Substituting back -3x for t yields:

int x*e^(-3x)dx = (1/9)e^(-3x)(-3x-1) + c

You may evaluate the definite integral yields:

int_5^oo x*e^(-3x)dx = lim_(n->oo) int_5^n x*e^(-3x)dx

int_5^oo x*e^(-3x)dx = lim_(n->oo) ((1/9)(e^(-3n)(-3n-1) - e^(-15)*(-16)))

lim_(n->oo) ((1/9)(e^(-3n)(-3n-1) - e^(-15)*(-16)))

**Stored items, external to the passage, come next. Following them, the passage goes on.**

(** Splitting what was joined gives the name back, and the directory
    without its trailing slashes. *)
Lemma posix_split_join a b :
  str_all not_slash b = true ->
  posix_split (posix_join a b) = (dir_key a, b).
Proof.
  intros Hb. unfold posix_join. rewrite (startswith_no_slash b Hb).
  destruct a as [|c a].
  - cbn [String.eqb orb]. rewrite str_app_nil_l. unfold posix_split.
    rewrite (rsplit_slash_no_slash b Hb). reflexivity.
  - rewrite str_eqb_empty_cons. cbn [orb].
    destruct (endswith_slash (String c a)) eqn:E.
    + destruct (endswith_slash_inv _ E) as [x Hx]. rewrite Hx.
      unfold posix_split. rewrite (rsplit_slash_dir x b Hb).
      replace (String.eqb (x +:+ "/") EmptyString) with false
        by now destruct x.
      unfold dir_key. now destruct (all_slashes (x +:+ "/")).
    + unfold posix_split. rewrite <- str_app_assoc.
      rewrite (rsplit_slash_dir (String c a) b Hb).
      rewrite str_app_cons, str_eqb_empty_cons, <- str_app_cons.
      rewrite all_slashes_dir, rstrip_slash_dir. unfold dir_key.
      assert (Hall : all_slashes (String c a) = false).
      { destruct (all_slashes (String c a)) eqn:Ha; [| reflexivity].
        apply all_slashes_endswith in Ha; [congruence | discriminate]. }
      rewrite Hall. reflexivity.
Qed.

Lemma str_all_impl (p q : ascii -> bool) s :
  (forall c, p c = true -> q c = true) ->
  str_all p s = true -> str_all q s = true.
Proof.
  intros Hpq. induction s as [|c s IH]; [reflexivity |].
  cbn [str_all]. intros H. apply andb_true_iff in H as [Hc Hs].
  now rewrite (Hpq c Hc), IH.
Qed.

Lemma slug_char_not_slash c : slug_char c = true -> not_slash c = true.
Proof. each_char c. Qed.

Lemma is_digit_not_slash c : is_digit c = true -> not_slash c = true.
Proof. each_char c. Qed.

Lemma post_name_no_slash w title : str_all not_slash (post_name w title) = true.
Proof.
  unfold post_name. rewrite clean_title_input_body, !str_all_app.
  rewrite (str_all_impl _ _ _ slug_char_not_slash (slug_body_chars title)).
  rewrite strftime_Ymd_chars. cbn [str_all].
  rewrite !(is_digit_not_slash _ (digit_is_digit _)).
  unfold file_ext. now destruct (py_eq_str _ _).
Qed.

Lemma post_name_nonempty w title :
  String.eqb (post_name w title) EmptyString = false.
Proof.
  unfold post_name. rewrite clean_title_input_body, strftime_Ymd_chars.
  reflexivity.
Qed.

Lemma destination_split w dir title :
  posix_split (destination w dir title) = (dir_key dir, post_name w title).
Proof. apply posix_split_join, post_name_no_slash. Qed.

(** ** Opening and creating *)

Lemma open_append_eq q w :
  open_append q w =
  let w1 := with_event (OpenAppend q) w in
  match w_fs w !! q with
  | Some (File _) => (Ok tt, w1)
  | Some Dir => (Raise IOError, w1)
  | None =>
      if parent_is_dir (w_fs w) q
      then (Ok tt, with_fs (<[q := File EmptyString]> (w_fs w)) w1)
      else (Raise IOError, w1)
  end.
Proof.
  unfold open_append. rewrite bind_eq, emit_eq.
  erewrite bind_ok by reflexivity.
  cbn [w_fs with_event with_trace].
  destruct (w_fs w !! q) as [[c|]|] eqn:E; try reflexivity.
  unfold write_file. cbn [w_fs with_event with_trace]. rewrite E.
  now destruct (parent_is_dir _ _).
Qed.

Lemma create_file_destination w dir title :
  create_file (destination w dir title) = open_append (created_path w dir title).
Proof.
  unfold create_file. rewrite destination_split, post_name_nonempty.
  reflexivity.
Qed.

Lemma parent_of_created w dir title fs :
  dir <> EmptyString ->
  parent_is_dir fs (created_path w dir title)
  = match fs !! dir_key dir with Some Dir => true | _ => false end.
Proof.
  intros Hd. unfold parent_is_dir, created_path. fold (dir_key dir).
  rewrite (posix_split_join _ _ (post_name_no_slash w title)).
  cbn [fst]. rewrite dir_key_idem.
  destruct (String.eqb_spec (dir_key dir) EmptyString) as [E|E];
    [now apply dir_key_nonempty in E | reflexivity].
Qed.

(** [title_input] from the point where the destination is known to be
    free. *)
Lemma title_input_free w b title dir :
  setting w (path_key b) = VStr dir ->
  dir <> EmptyString ->
  w_fs w !! destination w dir title = None ->
  title_input b title w =
  (create_and_open_file (destination w dir title)
     (frontmatter_block
        (py_str (setting w "default_post_layout")) title
        (py_str (setting w "default_post_published"))
        (py_str (setting w "default_post_categories"))
        (py_str (setting w "default_post_tags")))) w.
Proof.
  intros Hp Hne Hfree. rewrite (title_input_configured w b title dir Hp Hne).
  rewrite bool_decide_eq_false_2 by (rewrite Hfree; intros [? ?]; discriminate).
  now erewrite bind_ok by apply create_post_frontmatter_eq.
Qed.

Lemma create_and_open_file_eq w dir title fm :
  dir <> EmptyString ->
  create_and_open_file (destination w dir title) fm w =
  let q := created_path w dir title in
  let w1 := with_event (OpenAppend q) w in
  let run_on w2 :=
    match w_view w with
    | Some _ =>
        (Ok tt,
         with_event
           (RunCommand "jekyll_post_frontmatter" (destination w dir title) fm) w2)
    | None => (Raise AttributeError, w2)
    end in
  match w_fs w !! q with
  | Some (File _) => run_on w1
  | Some Dir => (Raise IOError, w1)
  | None =>
      match w_fs w !! dir_key dir with
      | Some Dir => run_on (with_fs (<[q := File EmptyString]> (w_fs w)) w1)
      | _ => (Raise IOError, w1)
      end
  end.
Proof.
  intros Hd. unfold create_and_open_file.
  rewrite create_file_destination, bind_eq, open_append_eq.
  rewrite (parent_of_created w dir title _ Hd). cbv zeta.
  destruct (w_fs w !! created_path w dir title) as [[c|]|] eqn:E;
    [| reflexivity |].
  - erewrite bind_ok by reflexivity. cbn [w_view with_event with_trace].
    now destruct (w_view w).
  - destruct (w_fs w !! dir_key dir) as [[c|]|] eqn:Ed; try reflexivity.
    erewrite bind_ok by reflexivity.
    cbn [w_view with_event with_trace with_fs]. now destruct (w_view w).
Qed.
(** * rnnTF5-1.py: the echo task trained by truncated backpropagation

    A shallow embedding of the script [rnnTF5-1.py]: the synthetic data
    generator, the batch reshaping and column slicing, the TensorFlow graph
    the script assembles (cell stack, classifier head, loss), and the
    epoch / chunk training loop with its carried recurrent state.

    Integers of the script that count things are [nat]; array entries are
    [Z] (numpy integers); the floating point scalars of the graph are an
    abstract type supplied by an [Engine], together with the two library
    pieces the script only calls: one LSTM cell step and the optimizer
    step. *)

From Stdlib Require Import List Arith ZArith Lia Bool Permutation Floats.
Import ListNotations.

Set Warnings "-abstract-large-number".

Set Implicit Arguments.

(** ** Python exceptions the script can raise *)

Inductive PyError : Type :=
| ZeroDivisionError   (* [//] by zero, line 13 *)
| ValueError          (* numpy [reshape] with an incompatible size *)
| IndexError.         (* numpy index out of bounds, inside [plot] *)

Definition result (A : Type) : Type := (PyError + A)%type.

Definition bind_result {A B} (r : result A) (k : A -> result B) : result B :=
  match r with
  | inl e => inl e
  | inr a => k a
  end.

(** ** Hyperparameters (lines 6-14) *)

Record Config : Type := mkConfig {
  num_epochs : nat;
  total_series_length : nat;
  truncated_backprop_length : nat;
  state_size : nat;
  num_classes : nat;
  echo_step : nat;
  batch_size : nat;
  num_layers : nat
}.

(** The values written in the script. *)
Definition source_config : Config :=
  {| num_epochs := 100;
     total_series_length := 50000;
     truncated_backprop_length := 15;
     state_size := 4;
     num_classes := 2;
     echo_step := 3;
     batch_size := 5;
     num_layers := 3 |}.
(** * AniWeek: the weekly airing report, embedded from [main.go]

    The program is one linear pipeline: build a time-windowed GraphQL
    query, POST it, decode the answer, group the airing records by UTC
    calendar day ([organizeShowsByDay]) and print a styled report
    ([renderOutput]).

    Conventions of the embedding.
    - Go's [int] and [int64] are [Z]; the program does no arithmetic on
      them besides comparisons and the conversions written out below.
    - Go strings are byte strings: [string] with UTF-8 literals.
    - [time.Time] is the record [Time]: every instant the program handles
      is in the UTC location, so a value is its Unix second and its
      nanosecond.  The calendar functions of package [time] are written
      over [Z] (proleptic Gregorian calendar), which is what that package
      computes wherever its 64-bit seconds do not overflow, some 292
      billion years to either side of 1970.
    - [map[time.Time][]ShowInfo] is [gmap Time (list ShowInfo)]; the order
      in which [range] enumerates it is an explicit argument.
    - lipgloss styles are names ([Style]); what a style does to a text is
      the parameter [Render] of the rendering sections. *)

From Stdlib Require Import ZArith Lia List Bool Ascii String DecimalString
  DecimalZ.
From stdpp Require Import base decidable countable gmap list strings sorting.

Local Open Scope Z_scope.

(** ** Package [time], UTC only *)

Module GoTime.

Record Time := mkTime { unixSec : Z; nanos : Z }.

#[export] Instance Time_eq_dec : EqDecision Time.
Proof. solve_decision. Defined.

#[export] Instance Time_countable : Countable Time.
Proof.
  refine (inj_countable' (fun t => (unixSec t, nanos t))
                         (fun p => mkTime p.1 p.2) _).
  by intros [].
Defined.

Definition secondsPerMinute : Z := 60.
Definition secondsPerHour : Z := 3600.
Definition secondsPerDay : Z := 86400.
Definition daysPer400Years : Z := 146097.
Definition daysPer100Years : Z := 36524.
Definition daysPer4Years : Z := 1461.

(** Days from 0001-01-01 to 1970-01-01. *)
Definition unixEpochDays : Z := 719162.

(** [time.Unix(sec, 0).UTC()] *)
Definition Unix (sec : Z) : Time := mkTime sec 0.

(** [t.Unix()] *)
Definition toUnix (t : Time) : Z := unixSec t.

(** [t.After(u)] *)
Definition After (t u : Time) : bool :=
  (unixSec u <? unixSec t) || ((unixSec t =? unixSec u) && (nanos u <? nanos t)).

Definition isLeap (year : Z) : bool :=
  (year mod 4 =? 0) && (negb (year mod 100 =? 0) || (year mod 400 =? 0)).

(** [daysBefore[m]]: days in a non-leap year before month [m+1]. *)
Definition daysBefore (m : Z) : Z :=
  match m with
  | 0 => 0 | 1 => 31 | 2 => 59 | 3 => 90 | 4 => 120 | 5 => 151
  | 6 => 181 | 7 => 212 | 8 => 243 | 9 => 273 | 10 => 304 | 11 => 334
  | _ => 365
  end.

(** Days from 1970-01-01 to January 1 of [year]. *)
Definition daysSinceEpoch (year : Z) : Z :=
  let y := year - 1 in
  365 * y + y / 4 - y / 100 + y / 400 - unixEpochDays.

(** [norm(hi, lo, base)]: carry [lo] into [hi] so that [0 <= lo < base]. *)
Definition norm (hi lo base : Z) : Z * Z := (hi + lo / base, lo mod base).

(** [time.Date(year, month, day, hour, min, sec, nsec, time.UTC)] *)
Definition Date (year month day hour min sec nsec : Z) : Time :=
  let '(year, m) := norm year (month - 1) 12 in
  let '(sec, nsec) := norm sec nsec 1000000000 in
  let '(min, sec) := norm min sec 60 in
  let '(hour, min) := norm hour min 60 in
  let '(day, hour) := norm day hour 24 in
  let d := daysSinceEpoch year + daysBefore m in
  let d := if isLeap year && (3 <=? m + 1) then d + 1 else d in
  let d := d + (day - 1) in
  mkTime (d * secondsPerDay + hour * secondsPerHour + min * secondsPerMinute + sec)
         nsec.

(** Whole days since 1970-01-01 and the second within the day. *)
Definition unixDays (t : Time) : Z := unixSec t / secondsPerDay.
Definition secOfDay (t : Time) : Z := unixSec t mod secondsPerDay.

(** The calendar date of a day count: year, month (1..12), day of month.
    Cycles of 400, 100, 4 and 1 years are cut off in turn, then the month
    is estimated as [yday / 31] and adjusted. *)
Definition civil (days : Z) : Z * Z * Z :=
  let d := days + unixEpochDays in
  let n := d / daysPer400Years in
  let y := 400 * n in
  let d := d - daysPer400Years * n in
  let n := d / daysPer100Years in
  let n := n - Z.shiftr n 2 in
  let y := y + 100 * n in
  let d := d - daysPer100Years * n in
  let n := d / daysPer4Years in
  let y := y + 4 * n in
  let d := d - daysPer4Years * n in
  let n := d / 365 in
  let n := n - Z.shiftr n 2 in
  let y := y + n in
  let d := d - 365 * n in
  let year := y + 1 in
  let yday := d in
  if isLeap year && (yday =? 31 + 29 - 1) then (year, 2, 29)
  else
    let day := if isLeap year && (31 + 29 - 1 <? yday) then yday - 1 else yday in
    let month := day / 31 in
    let fin := daysBefore (month + 1) in
    let '(month, start) :=
      if fin <=? day then (month + 1, fin) else (month, daysBefore month) in
    (year, month + 1, day - start + 1).

Definition Year (t : Time) : Z := (civil (unixDays t)).1.1.
Definition Month (t : Time) : Z := (civil (unixDays t)).1.2.
Definition Day (t : Time) : Z := (civil (unixDays t)).2.
Definition Hour (t : Time) : Z := secOfDay t / secondsPerHour.
Definition Minute (t : Time) : Z := (secOfDay t mod secondsPerHour) / secondsPerMinute.
Definition Second (t : Time) : Z := secOfDay t mod secondsPerMinute.
Definition Nanosecond (t : Time) : Z := nanos t.

(** [t.Weekday()], Sunday = 0; 1970-01-01 was a Thursday. *)
Definition Weekday (t : Time) : Z := (unixDays t + 4) mod 7.
Lemma edit_distance_lipschitz n : forall s t, (length s + length t <= n)%nat ->
  (forall a, edit_distance (a :: s) t <= S (edit_distance s t))%nat /\
  (forall b, edit_distance s (b :: t) <= S (edit_distance s t))%nat /\
  (forall a, edit_distance s t <= S (edit_distance (a :: s) t))%nat /\
  (forall b, edit_distance s t <= S (edit_distance s (b :: t)))%nat.
Proof.
  induction n as [|n IH]; intros s t Hn.
  - destruct s; [|cbn in Hn; lia]. destruct t; [|cbn in Hn; lia].
    cbn. repeat split; intros; lia.
  - assert (HA : forall a, (edit_distance (a :: s) t <= S (edit_distance s t))%nat).
    { intros a. destruct t as [|b t'].
      - rewrite !edit_distance_nil_r. cbn. lia.
      - rewrite edit_distance_cons. destruct (Byte.eqb a b).
        + apply (IH s t'). cbn in Hn. lia.
        + lia. }
    assert (HB : forall b, (edit_distance s (b :: t) <= S (edit_distance s t))%nat).
    { intros b. destruct s as [|a s'].
      - cbn. lia.
      - rewrite edit_distance_cons. destruct (Byte.eqb a b).
        + apply (IH s' t). cbn in Hn. lia.
        + lia. }
    assert (HC : forall a, (edit_distance s t <= S (edit_distance (a :: s) t))%nat).
    { intros a. destruct t as [|b t'].
      - rewrite !edit_distance_nil_r. cbn. lia.
      - assert (Hsmall : (length s + length t' <= n)%nat) by (cbn in Hn; lia).
        destruct (IH s t' Hsmall) as (IA & IB & IC & ID).
        rewrite (edit_distance_cons a s b t'). destruct (Byte.eqb a b).
        + apply IB.
        + specialize (IB b). specialize (IC a). lia. }
    assert (HD : forall b, (edit_distance s t <= S (edit_distance s (b :: t)))%nat).
    { intros b. destruct s as [|a s'].
      - cbn. lia.
      - assert (Hsmall : (length s' + length t <= n)%nat) by (cbn in Hn; lia).
        destruct (IH s' t Hsmall) as (IA & IB & IC & ID).
        rewrite (edit_distance_cons a s' b t). destruct (Byte.eqb a b).
        + apply IA.
        + specialize (IA a). specialize (ID b). lia. }
    repeat split; assumption.
Qed.

Lemma byte_eqb_refl a : Byte.eqb a a = true.
Proof. apply Byte.byte_dec_lb. reflexivity. Qed.

(** The distance is at most the length of any edit script. *)
Lemma edits_distance n s t : edits n s t -> (edit_distance s t <= n)%nat.
Proof.
  induction 1 as [|n a s t _ IH|n a b s t _ IH|n a s t _ IH|n b s t _ IH].
  - cbn. lia.
  - rewrite edit_distance_cons, byte_eqb_refl. exact IH.
  - rewrite edit_distance_cons. destruct (Byte.eqb a b); lia.
  - pose proof (proj1 (edit_distance_lipschitz _ s t (Nat.le_refl _)) a). lia.
  - pose proof (proj1 (proj2 (edit_distance_lipschitz _ s t (Nat.le_refl _))) b). lia.
Qed.

Lemma edits_snoc_match n s t a : edits n s t -> edits n (s ++ [a]) (t ++ [a]).
Proof.
  induction 1; cbn; try (constructor; assumption).
  apply edits_match, edits_nil.
Qed.

Lemma edits_snoc_add n s t b : edits n s t -> edits (S n) s (t ++ [b]).
Proof.
  induction 1; cbn; try (constructor; assumption).
  apply edits_add, edits_nil.
Qed.

Lemma edits_snoc_drop n s t a : edits n s t -> edits (S n) (s ++ [a]) t.
Proof.
  induction 1; cbn; try (constructor; assumption).
  apply edits_drop, edits_nil.
Qed.

Lemma edits_snoc_subst n s t a b : edits n s t -> edits (S n) (s ++ [a]) (t ++ [b]).
Proof.
  induction 1; cbn; try (constructor; assumption).
  apply edits_subst, edits_nil.
Qed.

Lemma edits_app_add n s t u : edits n s t -> edits (n + length u) s (t ++ u).
Proof.
  revert n t. induction u as [|b u IH]; intros n t H.
  - rewrite app_nil_r, Nat.add_0_r. exact H.
  - replace (t ++ b :: u) with ((t ++ [b]) ++ u) by (rewrite <- app_assoc; reflexivity).
    replace (n + length (b :: u))%nat with (S n + length u)%nat by (cbn; lia).
    apply IH, edits_snoc_add, H.
Qed.

Section Encoding.
Variable a : LevenshteinAutomaton.
Hypothesis maxDist_nonneg : 0 <= maxDist a.
Hypothesis fits : (target_len a + maxDist a + 1) * (maxDist a + 1) < 2 ^ 32.

Lemma encodeState_live pos e :
  0 <= pos <= target_len a + maxDist a -> 0 <= e <= maxDist a ->
  encodeState a pos e = pos * (maxDist a + 1) + e + 1.
Proof.
  intros Hp He. unfold encodeState.
  replace (maxDist a <? e) with false by (symmetry; apply Z.ltb_ge; lia).
  replace (target_len a + maxDist a <? pos) with false by (symmetry; apply Z.ltb_ge; lia).
  apply Z.mod_small.
  assert (pos * (maxDist a + 1) <= (target_len a + maxDist a) * (maxDist a + 1))
    by (apply Z.mul_le_mono_nonneg_r; lia).
  assert (0 <= pos * (maxDist a + 1)) by (apply Z.mul_nonneg_nonneg; lia).
  assert ((target_len a + maxDist a + 1) * (maxDist a + 1)
          = (target_len a + maxDist a) * (maxDist a + 1) + (maxDist a + 1)) by ring.
  lia.
Qed.

Lemma decodeState_live pos e :
  0 <= pos -> 0 <= e <= maxDist a ->
  decodeState a (pos * (maxDist a + 1) + e + 1) = (pos, e).
Proof.
  intros Hp He. unfold decodeState. cbv zeta.
  replace (pos * (maxDist a + 1) + e + 1 - 1) with (e + pos * (maxDist a + 1)) by lia.
  f_equal.
  - rewrite Z.quot_div_nonneg by nia. rewrite Z.div_add by lia.
    rewrite Z.div_small by lia. lia.
  - rewrite Z.rem_mod_nonneg by nia. rewrite Z.mod_add by lia.
    apply Z.mod_small. lia.
Qed.

Lemma decode_encode pos e :
  0 <= pos <= target_len a + maxDist a -> 0 <= e <= maxDist a ->
  encodeState a pos e <> DeadState /\
  decodeState a (encodeState a pos e) = (pos, e).
Proof.
  intros Hp He. rewrite (encodeState_live pos e Hp He). split.
  - unfold DeadState. nia.
  - apply decodeState_live; lia.
Qed.

(** What a live state stands for after reading [w]: [e] edits were enough
    to turn [w] into the first [pos] bytes of the target. *)
Definition tracks (w : list Byte.byte) (s : State) : Prop :=
  s = DeadState \/
  exists pos e n,
    s = pos * (maxDist a + 1) + e + 1 /\
    0 <= pos <= target_len a /\ 0 <= e <= maxDist a /\
    (Z.of_nat n <= e) /\ edits n w (take (Z.to_nat pos) (target a)).

Lemma tracks_encode w pos e n :
  0 <= pos <= target_len a -> 0 <= e ->
  Z.of_nat n <= e -> edits n w (take (Z.to_nat pos) (target a)) ->
  tracks w (encodeState a pos e).
Proof.
  intros Hp He Hn Hed.
  destruct (Z_lt_le_dec (maxDist a) e) as [Hbig|Hsmall].
  - left. unfold encodeState.
    replace (maxDist a <? e) with true by (symmetry; apply Z.ltb_lt; lia). reflexivity.
  - right. exists pos, e, n. rewrite encodeState_live by lia. repeat split; try lia.
    exact Hed.
Qed.
(** * Usage-record subsystem of CLIProxyAPI: a shallow embedding

    The Go package [usagerecord] (store, patch, plugin, gin middleware,
    candidate hook) is translated function by function.  Go strings are byte
    strings ([string] of Stdlib: a list of 8-bit characters), [int] and
    [int64] are integers of [Z] with the 64-bit wrap-around written out, Go
    maps are [gmap]s, and everything the package reads from its collaborators
    (the gin context, the clock, the SQL engine) is an explicit argument. *)

From Stdlib Require Import ZArith QArith Qround Qpower Lia Lqa List Sorted Bool Ascii String DecimalString.
From stdpp Require Import base option list gmap strings sorting.

Local Open Scope string_scope.
Local Open Scope Z_scope.

(** ** Machine integers *)

Module Int64.

Definition min_int : Z := - 2 ^ 63.
Definition max_int : Z := 2 ^ 63 - 1.

(** Two's complement wrap-around of a 64-bit signed integer. *)
Definition wrap (z : Z) : Z := (z + 2 ^ 63) mod 2 ^ 64 - 2 ^ 63.

Definition in_range (z : Z) : Prop := min_int <= z <= max_int.

Definition add (a b : Z) : Z := wrap (a + b).
Definition sub (a b : Z) : Z := wrap (a - b).
Definition mul (a b : Z) : Z := wrap (a * b).

(** Go's [/] on integers truncates toward zero. *)
Definition quot (a b : Z) : Z := wrap (Z.quot a b).

End Int64.

(** ** Byte strings: the functions of Go's [strings] and [strconv] in use *)

Module Strs.

Definition len (s : string) : Z := Z.of_nat (String.length s).

(** [strings.Repeat(unit, n)]. *)
Fixpoint Repeat (unit : string) (n : nat) : string :=
  match n with
  | O => ""
  | S k => unit ++ Repeat unit k
  end.

(** The slice [s[lo:hi]] for [0 <= lo <= hi <= len(s)]. *)
Definition slice (s : string) (lo hi : nat) : string := String.substring lo (hi - lo) s.

(** [strings.Contains(s, sub)]. *)
Fixpoint Contains (s sub : string) : bool :=
  if String.prefix sub s then true
  else match s with
       | EmptyString => false
       | String _ rest => Contains rest sub
       end.

(** [strings.ToLower] and [strings.ToUpper] as they are on a string of
    ASCII bytes: the letters A to Z and a to z change, every other byte
    stays.  HTTP field names and media types, the arguments ToLower gets
    here, are ASCII tokens.  On a string with a byte above 127 the
    functions of Go work rune by rune and also fold letters outside ASCII,
    some of them to ASCII letters (ToLower takes the Kelvin sign U+212A to
    k, ToUpper the long s U+017F to S); on such strings this model
    folds less than Go does: a name it takes as sensitive Go takes as
    sensitive too, and what is stated of a name it does not take as
    sensitive, or of a sort order, is stated for ASCII strings. *)
Definition lower_ascii (c : ascii) : ascii :=
  let n := nat_of_ascii c in
  if (65 <=? n)%nat && (n <=? 90)%nat then ascii_of_nat (n + 32) else c.

Fixpoint ToLower (s : string) : string :=
  match s with
  | EmptyString => EmptyString
  | String c rest => String (lower_ascii c) (ToLower rest)
  end.

Definition upper_ascii (c : ascii) : ascii :=
  let n := nat_of_ascii c in
  if (97 <=? n)%nat && (n <=? 122)%nat then ascii_of_nat (n - 32) else c.

Fixpoint ToUpper (s : string) : string :=
  match s with
  | EmptyString => EmptyString
  | String c rest => String (upper_ascii c) (ToUpper rest)
  end.

Definition bytes_of (codes : list nat) : string :=
  fold_right (fun n acc => String (ascii_of_nat n) acc) EmptyString codes.

(** The UTF-8 encodings of the code points for which [unicode.IsSpace]
    holds: the six ASCII blanks, U+0085, U+00A0, U+1680, U+2000..U+200A,
    U+2028, U+2029, U+202F, U+205F and U+3000. *)
Definition space_runes : list string :=
  map bytes_of
    (app [ [9]; [10]; [11]; [12]; [13]; [32];
           [194; 133]; [194; 160]; [225; 154; 128] ]
      (app (map (fun k => [226; 128; k]) (seq 128 11))
           [ [226; 128; 168]; [226; 128; 169]; [226; 128; 175];
             [226; 129; 159]; [227; 128; 128] ]))%nat.

(** The white-space rune [s] starts with, if any, as its byte count. *)
Definition leading_space (s : string) : option nat :=
  String.length <$> List.find (fun r => String.prefix r s) space_runes.

Fixpoint TrimLeft_fuel (fuel : nat) (s : string) : string :=
  match fuel with
  | O => s
  | S k =>
      match leading_space s with
      | Some n => TrimLeft_fuel k (String.substring n (String.length s - n) s)
      | None => s
      end
  end.

Definition TrimLeft (s : string) : string := TrimLeft_fuel (String.length s) s.

Definition rev (s : string) : string :=
  string_of_list_ascii (List.rev (list_ascii_of_string s)).

(** The white-space rune [s] ends with, if any. *)
Definition trailing_space (s : string) : option nat :=
  String.length <$> List.find (fun r => String.prefix (rev r) (rev s)) space_runes.

Fixpoint TrimRight_fuel (fuel : nat) (s : string) : string :=
  match fuel with
  | O => s
  | S k =>
      match trailing_space s with
      | Some n => TrimRight_fuel k (String.substring 0 (String.length s - n) s)
      | None => s
      end
  end.

Definition TrimRight (s : string) : string := TrimRight_fuel (String.length s) s.

(** [strings.TrimSpace] (and [bytes.TrimSpace]): leading and trailing
    Unicode white space removed. *)
Definition TrimSpace (s : string) : string := TrimRight (TrimLeft s).

(** [strconv.Itoa] / the verb [%d]. *)
Definition Itoa (z : Z) : string := NilEmpty.string_of_int (Z.to_int z).

(** The verb [%02d] for a non-negative argument. *)
Definition Itoa02 (z : Z) : string :=
  if (0 <=? z) && (z <? 10) then "0" ++ Itoa z else Itoa z.

Definition is_digit (c : ascii) : bool :=
  let n := nat_of_ascii c in (48 <=? n)%nat && (n <=? 57)%nat.

Definition digit_val (c : ascii) : Z := Z.of_nat (nat_of_ascii c) - 48.

(** The value of a run of decimal digits, [None] on any other byte. *)
Fixpoint digits_val (acc : Z) (s : string) : option Z :=
  match s with
  | EmptyString => Some acc
  | String c rest =>
      if is_digit c then digits_val (10 * acc + digit_val c) rest else None
  end.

You should evaluate the limit lim_(n->oo) (-3n-1)/(e^(3n))  such that:

lim_(n->oo) (-3n-1)/(e^(3n)) = oo/oo

Using l'Hospital's theorem yields:

lim_(n->oo) ((-3n-1)')/((e^(3n))') = lim_(n->oo) -3/(3e^(3n)) = -3/oo = 0

lim_(n->oo) ((1/9)(e^(-3n)(-3n-1) - e^(-15)*(-16))) = 16e^(-15)/9

Since the result of limit is finite, lim_(n->oo) int_5^n x*e^(-3x)dx =16e^(-15)/9 , hence, the given improper integral converges.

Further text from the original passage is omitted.